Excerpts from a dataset

····················

Lemma RemoveTrace_spec e b tid :
  buf_inv b → lone (trace_key tid) (cache b) →
  ∃ b', RemoveTrace e tid b = Ok (tt, b') ∧ buf_inv b'
    ∧ (∀ tid', trace_at b' tid' = if decide (tid' = tid) then None else trace_at b tid')
    ∧ (∀ K, live K b' = live K b) ∧ evictedChan b' = evictedChan b ∧ (distinct b → distinct b').
Proof.
  intros Hb Hl. destruct (cacheDelete_spec e (trace_key tid) b Hb Hl) as (b' & Hrun & Hb' & Hv & Hk & Hc & _).
  exists b'. split_and!; try done.
  - intros tid'. unfold trace_at. rewrite Hv, lookup_delete.
    destruct (decide (tid' = tid)) as [->|Hne]; [by rewrite decide_True|].
    rewrite decide_False; [done|]. intros Heq. apply Hne. by apply (inj trace_key).
  - intros K. apply map_eq. intros k. unfold live. rewrite !map_lookup_imap, Hk, Hv, lookup_delete.
    destruct (decide (k = trace_key tid)) as [->|Hne].
    + rewrite (trace_key_unindexed K b tid) by apply Hb. by destruct (decide (_ ∧ _)).
    + rewrite (decide_False (P := k = _ ∧ _)) by tauto. by rewrite (decide_False (P := trace_key tid = k)) by congruence.
  - apply distinct_mono.
    + intros k v. rewrite Hv, lookup_delete_Some. by intros [_ ?].
    + intros K k ts. rewrite Hk. by case_decide.
Qed.

Lemma trace_at_lone b tid : is_Some (trace_at b tid) → lone (trace_key tid) (cache b).
Proof.
  unfold trace_at. intros [x Hx]. destruct (cview (cache b) !! trace_key tid) as [v|] eqn:E; [|done]. by eapply lone_cached.
Qed.

(** [RemoveTrace] removes the spans of a trace that is there and, with them, its
    logs; it touches nothing else and sends nothing for rollup. *)
Theorem RemoveTrace_exact e b tid :
  buf_inv b → is_Some (trace_at b tid) →
  ∃ b', RemoveTrace e tid b = Ok (tt, b') ∧ buf_inv b'
    ∧ (∀ tid', trace_at b' tid' = if decide (tid' = tid) then None else trace_at b tid')
    ∧ metrics_at b' = metrics_at b ∧ logs_at b' = logs_at b ∧ evictedChan b' = evictedChan b.
Proof.
  intros Hb Ht. destruct (RemoveTrace_spec e b tid Hb (trace_at_lone b tid Ht)) as (b' & ? & ? & ? & Hl & ? & _).
  exists b'. split_and!; try done; [by apply metrics_at_live|by apply logs_at_live].
Qed.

····················

## [WHAT THIS TASK INVOLVES]
Take the lines from the top of the data through the one that contains "(decide (_ ∧ _))." and copy them exactly, leaving out every line after it.

## [REPLY TO THE EXERCISE]
Lemma RemoveTrace_spec e b tid :
  buf_inv b → lone (trace_key tid) (cache b) →
  ∃ b', RemoveTrace e tid b = Ok (tt, b') ∧ buf_inv b'
    ∧ (∀ tid', trace_at b' tid' = if decide (tid' = tid) then None else trace_at b tid')
    ∧ (∀ K, live K b' = live K b) ∧ evictedChan b' = evictedChan b ∧ (distinct b → distinct b').
Proof.
  intros Hb Hl. destruct (cacheDelete_spec e (trace_key tid) b Hb Hl) as (b' & Hrun & Hb' & Hv & Hk & Hc & _).
  exists b'. split_and!; try done.
  - intros tid'. unfold trace_at. rewrite Hv, lookup_delete.
    destruct (decide (tid' = tid)) as [->|Hne]; [by rewrite decide_True|].
    rewrite decide_False; [done|]. intros Heq. apply Hne. by apply (inj trace_key).
  - intros K. apply map_eq. intros k. unfold live. rewrite !map_lookup_imap, Hk, Hv, lookup_delete.
    destruct (decide (k = trace_key tid)) as [->|Hne].
    + rewrite (trace_key_unindexed K b tid) by apply Hb. by destruct (decide (_ ∧ _)).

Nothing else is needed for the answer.